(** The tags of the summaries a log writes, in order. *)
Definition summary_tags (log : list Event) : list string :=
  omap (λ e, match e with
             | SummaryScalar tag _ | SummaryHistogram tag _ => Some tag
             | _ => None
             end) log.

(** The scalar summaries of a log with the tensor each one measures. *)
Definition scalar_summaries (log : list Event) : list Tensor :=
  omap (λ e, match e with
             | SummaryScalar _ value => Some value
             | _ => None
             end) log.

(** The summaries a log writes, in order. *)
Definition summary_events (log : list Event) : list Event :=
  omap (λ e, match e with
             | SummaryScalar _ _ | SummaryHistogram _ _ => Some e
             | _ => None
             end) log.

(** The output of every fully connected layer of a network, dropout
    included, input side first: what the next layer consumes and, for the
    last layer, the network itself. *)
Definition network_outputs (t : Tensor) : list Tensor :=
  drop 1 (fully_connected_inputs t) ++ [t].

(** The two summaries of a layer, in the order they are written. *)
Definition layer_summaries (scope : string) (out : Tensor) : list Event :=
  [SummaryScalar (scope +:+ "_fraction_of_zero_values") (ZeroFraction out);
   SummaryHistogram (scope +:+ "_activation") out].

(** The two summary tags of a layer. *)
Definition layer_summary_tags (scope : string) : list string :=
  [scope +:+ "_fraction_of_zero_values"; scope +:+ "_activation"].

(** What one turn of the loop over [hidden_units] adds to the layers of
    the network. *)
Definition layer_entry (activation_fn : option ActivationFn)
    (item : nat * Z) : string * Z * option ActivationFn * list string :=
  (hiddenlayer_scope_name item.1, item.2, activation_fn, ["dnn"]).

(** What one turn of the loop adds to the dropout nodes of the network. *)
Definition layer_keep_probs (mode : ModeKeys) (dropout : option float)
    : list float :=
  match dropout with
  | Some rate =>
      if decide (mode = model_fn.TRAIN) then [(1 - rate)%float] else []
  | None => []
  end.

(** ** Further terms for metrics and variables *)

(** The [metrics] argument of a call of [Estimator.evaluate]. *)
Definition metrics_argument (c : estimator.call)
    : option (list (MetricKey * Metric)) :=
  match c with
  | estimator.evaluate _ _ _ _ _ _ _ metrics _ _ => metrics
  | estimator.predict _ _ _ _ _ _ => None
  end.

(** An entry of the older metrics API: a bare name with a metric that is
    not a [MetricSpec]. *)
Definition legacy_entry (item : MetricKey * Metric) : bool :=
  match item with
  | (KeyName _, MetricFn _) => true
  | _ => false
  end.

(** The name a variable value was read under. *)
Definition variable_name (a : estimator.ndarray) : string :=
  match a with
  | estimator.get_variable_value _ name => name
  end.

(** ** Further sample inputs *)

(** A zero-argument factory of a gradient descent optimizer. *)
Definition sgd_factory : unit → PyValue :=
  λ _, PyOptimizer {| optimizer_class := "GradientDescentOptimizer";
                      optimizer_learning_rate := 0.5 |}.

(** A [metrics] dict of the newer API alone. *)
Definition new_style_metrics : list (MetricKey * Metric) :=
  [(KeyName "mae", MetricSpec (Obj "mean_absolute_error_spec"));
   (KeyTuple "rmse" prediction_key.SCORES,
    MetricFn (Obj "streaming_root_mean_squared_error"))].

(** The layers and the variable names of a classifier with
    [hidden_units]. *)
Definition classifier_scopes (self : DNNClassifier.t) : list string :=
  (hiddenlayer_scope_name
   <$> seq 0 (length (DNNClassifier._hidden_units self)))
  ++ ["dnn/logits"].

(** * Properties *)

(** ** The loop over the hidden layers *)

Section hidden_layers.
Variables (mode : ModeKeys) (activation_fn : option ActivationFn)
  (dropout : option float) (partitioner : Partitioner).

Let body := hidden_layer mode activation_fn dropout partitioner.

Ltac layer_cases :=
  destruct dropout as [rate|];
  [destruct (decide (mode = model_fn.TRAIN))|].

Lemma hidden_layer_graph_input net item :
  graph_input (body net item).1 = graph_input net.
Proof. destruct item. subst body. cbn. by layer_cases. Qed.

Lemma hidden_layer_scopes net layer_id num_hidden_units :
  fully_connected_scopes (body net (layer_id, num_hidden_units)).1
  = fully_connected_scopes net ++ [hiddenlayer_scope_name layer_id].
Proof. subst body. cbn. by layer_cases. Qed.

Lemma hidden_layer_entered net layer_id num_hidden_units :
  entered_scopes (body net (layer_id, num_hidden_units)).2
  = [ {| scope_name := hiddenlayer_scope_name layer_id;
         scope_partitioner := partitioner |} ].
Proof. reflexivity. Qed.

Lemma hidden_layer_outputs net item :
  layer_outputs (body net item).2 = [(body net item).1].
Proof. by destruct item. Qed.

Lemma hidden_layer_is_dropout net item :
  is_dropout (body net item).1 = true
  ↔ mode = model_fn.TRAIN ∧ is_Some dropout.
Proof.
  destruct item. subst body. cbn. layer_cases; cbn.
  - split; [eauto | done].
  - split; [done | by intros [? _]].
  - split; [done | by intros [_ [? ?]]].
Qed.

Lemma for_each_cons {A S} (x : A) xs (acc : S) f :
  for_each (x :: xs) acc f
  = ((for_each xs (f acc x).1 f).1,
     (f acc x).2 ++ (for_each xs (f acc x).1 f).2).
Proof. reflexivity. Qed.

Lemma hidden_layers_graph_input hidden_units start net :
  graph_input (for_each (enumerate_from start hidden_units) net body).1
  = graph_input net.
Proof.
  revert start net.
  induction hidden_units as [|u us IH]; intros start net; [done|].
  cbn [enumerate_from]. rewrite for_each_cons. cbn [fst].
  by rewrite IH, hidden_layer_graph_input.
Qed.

#### WHAT IS EXPECTED:
Go through the listing above and find each line containing the string "intros"; copy those lines.

#### EXERCISE ANSWER:
  - split; [done | by intros [? _]].
  - split; [done | by intros [_ [? ?]]].
  induction hidden_units as [|u us IH]; intros start net; [done|].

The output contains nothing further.